# About this exercise
Using the material below, copy every line where "Lemma" appears.

# Available data
(** The test of the scan on an array that holds the points [points]. *)
Lemma tryConnect_points (maxDistance : R) (points : list Vector3)
    (i j : nat) (a b : Vector3) :
  nth_error points i = Some a ->
  nth_error points j = Some b ->
  tryConnect maxDistance (flat_map coords points) i j
  = if within maxDistance a b
    then Some {| src := i; dst := j; p1 := a; p2 := b |}
    else None.
Proof.
  intros Ha Hb. unfold tryConnect.
  now rewrite !readVec_coords, Ha, Hb, within_Rltb.
Qed.

(** The inner loop, run over indices [js] that hold the points [bs]. *)
Lemma synapseInner_ends (cap : nat) (maxDistance : R) (points : list Vector3)
    (i : nat) (a : Vector3) (js : list nat) (bs : list Vector3) :
  nth_error points i = Some a ->
  Forall2 (fun j b => nth_error points j = Some b) js bs ->
  forall connections,
    (connections <= cap)%nat ->
    map ends
      (synapseInner cap maxDistance (flat_map coords points) i js connections)
    = map (pair a)
        (firstn (S cap - connections) (filter (within maxDistance a) bs)).
Proof.
  intros Ha. induction 1 as [|j b js bs Hb Hrest IH]; intros k Hk;
    cbn [synapseInner filter].
  - now rewrite firstn_nil.
  - rewrite (tryConnect_points _ _ _ _ _ _ Ha Hb).
    destruct (within maxDistance a b).
    + replace (S cap - k)%nat with (S (cap - k)) by lia.
      cbn [firstn map ends p1 p2]. f_equal.
      destruct (Nat.ltb_spec cap (S k)) as [Hbreak|Hgo].
      * replace (cap - k)%nat with 0%nat by lia. reflexivity.
      * now rewrite IH by lia.
    + now apply IH.
Qed.

(** The indices from [length before] on hold the points after [before]. *)
Lemma indices_hold_points (later before : list Vector3) :
  Forall2 (fun j b => nth_error (before ++ later) j = Some b)
    (seq (length before) (length later)) later.
Proof.
  revert before. induction later as [|b later IH]; intros before;
    cbn [length seq]; constructor.
  - rewrite nth_error_app2 by lia. now rewrite Nat.sub_diag.
  - specialize (IH (before ++ [b])).
    rewrite <- app_assoc, length_app in IH. cbn [app length] in IH.
    now rewrite Nat.add_1_r in IH.
Qed.

Lemma indices_after (points : list Vector3) (k : nat) :
  (k <= length points)%nat ->
  Forall2 (fun j b => nth_error points j = Some b)
    (seq k (length points - k)) (skipn k points).
Proof.
  intros Hk.
  pose proof (indices_hold_points (skipn k points) (firstn k points)) as H.
  rewrite firstn_skipn, length_firstn, length_skipn in H.
  now rewrite Nat.min_l in H by exact Hk.
Qed.

(** The outer loop of the specification's builder, by index. *)
Lemma nestedScan_by_index (maxDistance : R) (cap : nat)
    (points : list Vector3) :
  flat_map
    (fun i =>
       match nth_error points i with
       | Some a =>
           map (pair a)
             (firstn (S cap)
                (filter (within maxDistance a) (skipn (S i) points)))
       | None => []
       end)
    (seq 0 (length points))
  = nestedScan maxDistance cap points.
Proof.
  induction points as [|p later IH]; [reflexivity|].
  cbn [length seq flat_map nth_error skipn nestedScan]. f_equal.
  rewrite <- seq_shift, flat_map_map. exact IH.
Qed.

Lemma flat_map_ext_in {A B} (f g : A -> list B) (l : list A) :
  (forall x, In x l -> f x = g x) -> flat_map f l = flat_map g l.
Proof.
  intros H. induction l as [|x l IH]; cbn [flat_map]; [reflexivity|].
  rewrite (H x) by now left. f_equal. apply IH. intros y Hy. apply H.
  now right.
Qed.

Lemma synapseScan_ends (cap : nat) (maxDistance : R) (points : list Vector3) :
  map ends
    (synapseScan cap maxDistance (flat_map coords points) (length points))
  = nestedScan maxDistance cap points.
Proof.
  rewrite <- nestedScan_by_index. unfold synapseScan. rewrite map_flat_map.
  apply flat_map_ext_in. intros i Hi. apply in_seq in Hi.
  destruct (nth_error points i) as [a|] eqn:Ha.
  - rewrite (synapseInner_ends cap maxDistance points i a
               (seq (S i) (length points - S i)) (skipn (S i) points) Ha)
      by (try apply indices_after; lia).
    now rewrite Nat.sub_0_r.
  - apply nth_error_None in Ha. lia.
Qed.

Lemma linePositions_ends (cs : list Connection) :
  linePositions cs = flat_map segmentCoords (map ends cs).
Proof. unfold linePositions. now rewrite flat_map_map. Qed.

Lemma synapseScan_source (cap : nat) (maxDistance : R) (points : list Vector3)
    (n : nat) :
  Forall (fun c =>
            nth_error points (src c) = Some (p1 c)
            /\ nth_error points (dst c) = Some (p2 c))
    (synapseScan cap maxDistance (flat_map coords points) n).
Proof.
  apply Forall_forall. intros c Hin. apply synapseScan_In in Hin as (_ & Htry).
  destruct (tryConnect_Some _ _ _ _ _ Htry) as (_ & _ & Ha & Hb & _).
  now rewrite readVec_coords in Ha, Hb.
Qed.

# Written solution
Lemma tryConnect_points (maxDistance : R) (points : list Vector3)
Lemma synapseInner_ends (cap : nat) (maxDistance : R) (points : list Vector3)
Lemma indices_hold_points (later before : list Vector3) :
Lemma indices_after (points : list Vector3) (k : nat) :
Lemma nestedScan_by_index (maxDistance : R) (cap : nat)
Lemma flat_map_ext_in {A B} (f g : A -> list B) (l : list A) :
Lemma synapseScan_ends (cap : nat) (maxDistance : R) (points : list Vector3) :
Lemma linePositions_ends (cs : list Connection) :
Lemma synapseScan_source (cap : nat) (maxDistance : R) (points : list Vector3)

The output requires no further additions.